Estrenada en la Selección Oficial de Cannes 2012, Mud mantiene la geografía habitual de las películas anteriores del realizador, adosándole la significación iniciática propia del par de quinceañeros que la protagonizan. Quinceañeros que son de esos amigos que no se despegan nunca, capaces de hablar por radiocomunicadores después de haberse visto durante horas. En una de esas jornadas de vagabundeo descubren un barco en... la copa de un árbol. ¿Cómo llegó hasta allá? No se aclara y tampoco importa demasiado, ya que Nichols hibrida un realismo sucio, pero no estilizado, con un tono fabulesco, dándole a Mud el aire de aventuras adolescentes maximizada por la distancia temporal de quien narra. Es en ese sentido que se percibe una preocupación mayor por respetar a rajatabla la fascinación y sorpresa de un mundo virgen y listo para ser descubierto que por la lógica extemporánea de las situaciones.

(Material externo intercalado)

Lemma sort_insert_newest_first (x : Tweet) (l : list Tweet) :
  newest_first l -> newest_first (sort_insert by_timestamp_desc x l).
Proof.
  unfold newest_first.
  induction l as [|y r IH]; intros Hs; simpl.
  - repeat constructor.
  - apply StronglySorted_inv in Hs as [Hr Hy].
    unfold by_timestamp_desc at 1.
    destruct (Z.ltb_spec 0 (timestamp y - timestamp x)) as [Hlt | Hge].
    + constructor; [now apply IH |].
      rewrite List.Forall_forall. intros z Hz.
      apply (Permutation_in _ (sort_insert_Permutation _ x r)) in Hz.
      destruct Hz as [<- | Hz]; [lia |].
      rewrite List.Forall_forall in Hy. now apply Hy.
    + constructor; [now constructor |].
      constructor; [lia |].
      rewrite List.Forall_forall in Hy |- *. intros z Hz.
      specialize (Hy z Hz). lia.
Qed.

Lemma js_sort_newest_first (l : list Tweet) :
  newest_first (js_sort by_timestamp_desc l).
Proof.
  induction l as [|x r IH]; simpl.
  - constructor.
  - now apply sort_insert_newest_first.
Qed.

Lemma newest_first_take (n : nat) (l : list Tweet) :
  newest_first l -> newest_first (take n l).
Proof.
  unfold newest_first. revert n.
  induction l as [|x r IH]; intros [|n] Hs; simpl; try constructor.
  - apply IH. now apply StronglySorted_inv in Hs.
  - apply StronglySorted_inv in Hs as [_ Hx].
    rewrite List.Forall_forall in Hx |- *. intros z Hz.
    apply Hx. now apply In_take in Hz.
Qed.

Lemma find_app_first {A} (p : A -> bool) (l1 l2 : list A) :
  List.find p (l1 ++ l2)
  = match List.find p l1 with
    | Some x => Some x
    | None => List.find p l2
    end.
Proof.
  induction l1 as [|x r IH]; simpl; [reflexivity |].
  now destruct (p x).
Qed.

Section JsMap.
Context {V : Type}.
Implicit Types (m : list (Z * V)) (k : Z) (v : V).

Lemma map_set_keys k v m :
  List.map fst (map_set k v m)
  = if existsb (Z.eqb k) (List.map fst m) then List.map fst m
    else List.map fst m ++ [k].
Proof.
  induction m as [|[k' v'] r IH]; simpl; [reflexivity |].
  destruct (Z.eqb_spec k k') as [-> | Hne]; simpl; [reflexivity |].
  rewrite IH. now destruct (existsb _ _).
Qed.

Lemma existsb_eqb_false k (l : list Z) :
  existsb (Z.eqb k) l = false -> ~ In k l.
Proof.
  intros H Hin. apply existsb_eqb_In in Hin. congruence.
Qed.

Lemma map_set_NoDup k v m :
  List.NoDup (List.map fst m) -> List.NoDup (List.map fst (map_set k v m)).
Proof.
  intros H. rewrite map_set_keys.
  destruct (existsb _ _) eqn:E; [assumption |].
  apply existsb_eqb_false in E.
  apply (Permutation_NoDup (l := k :: List.map fst m)).
  - apply Permutation_cons_append.
  - now constructor.
Qed.

Lemma map_get_set k' k v m :
  map_get k' (map_set k v m) = if k =? k' then Some v else map_get k' m.
Proof.
  unfold map_get.
  induction m as [|[k1 v1] r IH]; simpl.
  - now destruct (k =? k').
  - destruct (Z.eqb_spec k k1) as [-> | Hne]; simpl.
    + now destruct (k1 =? k').
    + destruct (Z.eqb_spec k1 k') as [-> | Hne'].
      * destruct (Z.eqb_spec k k'); [congruence | reflexivity].
      * exact IH.
Qed.
(** X15: two different networks of at most 256 addresses, written with
    their prefix length, on which every ping can be started and a host
    always answers or never does.  Then [run] followed by [output]
    returns exactly the texts of the addresses that are hosts of one
    network, are not excluded, do not answer, and have no host with the
    same last octet on the other network that does not answer. *)
Theorem steady_networks_report (envs envs' : nat → Env) (in_order in_order' : bool)
    (self : NetworkPingComparator) (n1 n2 : string) (net1 net2 : IPv4Network)
    (code1 code2 : IPv4Address → Z) :
  networks self = [n1; n2] → n1 ≠ n2 →
  ipaddress.ip_network n1 = Ok net1 → ipaddress.ip_network n2 = Ok net2 →
  prefix_in_digits n1 → prefix_in_digits n2 →
  24 ≤ prefixlen net1 → 24 ≤ prefixlen net2 →
  (∀ k h, envs 0%nat k h = Exit (code1 h)) →
  (∀ k h, envs 1%nat k h = Exit (code2 h)) →
  ∃ l, (output envs' in_order' (run envs in_order self).1.2).1.1 = Ok (PyList l) ∧
       ∀ s, s ∈ l ↔
            (∃ x, s = str_ip x ∧ x ∈ ipaddress.hosts net1 ∧
                  (last_octet x ∉ excluded_list (excluded_host self)) ∧
                  code1 x ≠ 0 ∧
                  ∀ y, y ∈ ipaddress.hosts net2 → last_octet y = last_octet x →
                       code2 y = 0) ∨
            (∃ y, s = str_ip y ∧ y ∈ ipaddress.hosts net2 ∧
                  (last_octet y ∉ excluded_list (excluded_host self)) ∧
                  code2 y ≠ 0 ∧
                  ∀ x, x ∈ ipaddress.hosts net1 → last_octet x = last_octet y →
                       code1 x = 0).
Proof.
  intros Hn Hne Hn1 Hn2 Hd1 Hd2 Hp1 Hp2 Hs1 Hs2.
  destruct (run_two_spec envs in_order self n1 n2 Hn Hne)
    as (shared & Hrun & H1 & H2 & _).
  cbn zeta in Hrun. rewrite Hrun. cbn [fst snd].
  rewrite (steady_sweep_result _ code1 Hs1 self n1 net1 Hn1) in H1.
  rewrite (steady_sweep_result _ code2 Hs2 self n2 net2 Hn2) in H2.
  set (ex := excluded_host self) in *.
  set (f1 := filter (λ h, code1 h ≠ 0) (candidates ex (ipaddress.hosts net1))) in *.
  set (f2 := filter (λ h, code2 h ≠ 0) (candidates ex (ipaddress.hosts net2))) in *.
  exists (report n1 n2 f1 f2). split.
  { unfold output, recursion_limit. cbn [output_fuel ping_failures set_ping_failures].
    by rewrite (output_stored_spec (set_ping_failures shared self) shared n1 n2 Hn),
         H1, H2. }
  assert (Hf : ∀ (code : IPv4Address → Z) hs x,
            x ∈ filter (λ h, code h ≠ 0) (candidates ex hs) ↔
            x ∈ hs ∧ (last_octet x ∉ excluded_list ex) ∧ code x ≠ 0).
  { intros code hs x. unfold candidates. rewrite !list_elem_of_filter. tauto. }
  assert (Hside : ∀ (code code' : IPv4Address → Z) hs hs' s,
            (∃ x, x ∈ filter (λ h, code h ≠ 0) (candidates ex hs) ∧ s = str_ip x ∧
                  ∀ y, y ∈ filter (λ h, code' h ≠ 0) (candidates ex hs') →
                       last_octet y ≠ last_octet x) ↔
            (∃ x, s = str_ip x ∧ x ∈ hs ∧ (last_octet x ∉ excluded_list ex) ∧
                  code x ≠ 0 ∧
                  ∀ y, y ∈ hs' → last_octet y = last_octet x → code' y = 0)).
  { intros code code' hs hs' s. split.
    - intros (x & (Hx & Hex & Hc)%Hf & -> & Hno). exists x.
      repeat (split; [done|]). intros y Hy Heq.
      destruct (decide (code' y = 0)) as [|Hc']; [done|].
      exfalso. apply (Hno y); [|done]. apply Hf. by rewrite Heq.
    - intros (x & -> & Hx & Hex & Hc & Hno). exists x.
      split; [by apply Hf|]. split; [done|].
      intros y (Hy & _ & Hc')%Hf Heq. by apply Hc', Hno. }
  intros s.
  rewrite (report_addresses n1 n2 net1 net2 f1 f2 s Hn1 Hn2 Hd1 Hd2 Hp1 Hp2).
  - subst f1 f2. rewrite (Hside code1 code2), (Hside code2 code1). done.
  - intros x (Hx & _)%Hf. done.
  - intros x (Hx & _)%Hf. done.
Qed.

Pero la “casita del árbol” no está desocupada. Allí vive un misterioso hombre autodenominado Mud (un Matthew McConaughey en cada película más digno de ver). Con el correr de los minutos se develarán los motivos de su presencia y las particularidades de un pasado oscuro cuyas consecuencias lo persiguen hasta el presente. La fascinación admirada de los chicos hacia él es instantánea, convirtiéndose así en un guía rumbo a las vicisitudes del mundo adulto. Mundo adulto que, sin embargo, aún está lejos de llegar. “¿Le tocaste las tetas?”, le preguntará uno al otro después de la primera cita con una chica un par de años mayor. “Sí, un poco”, responderá. Nichols narra con una progresión dramática admirable, tomándose el tiempo necesario para establecer las coordenadas de un relato cuyo tono terminará basculando entre la sordidez (habrá un grupo de hitmen dispuestos a volarle la cabeza a Mud) y la magia inocentona de una fábula de iniciación, convirtiendo a éste en el film más terso, amigable y fantástico (en el sentido más literal del término) de su carrera. Y todo parece indicar que seguirá por ese camino, ya que la sinopsis oficial de su próximo proyecto, Midnight Special, habla del recorrido de un padre e hijo después de que el primero descubra que el segundo tiene poderes especiales. Será cuestión de meses para saber si los resultados podrán cotejarse en una pantalla grande o habrá que volver a lamentarse frente a una computadora por aquel cine que no se ve como se debe no porque no se quiera, sino porque no se puede.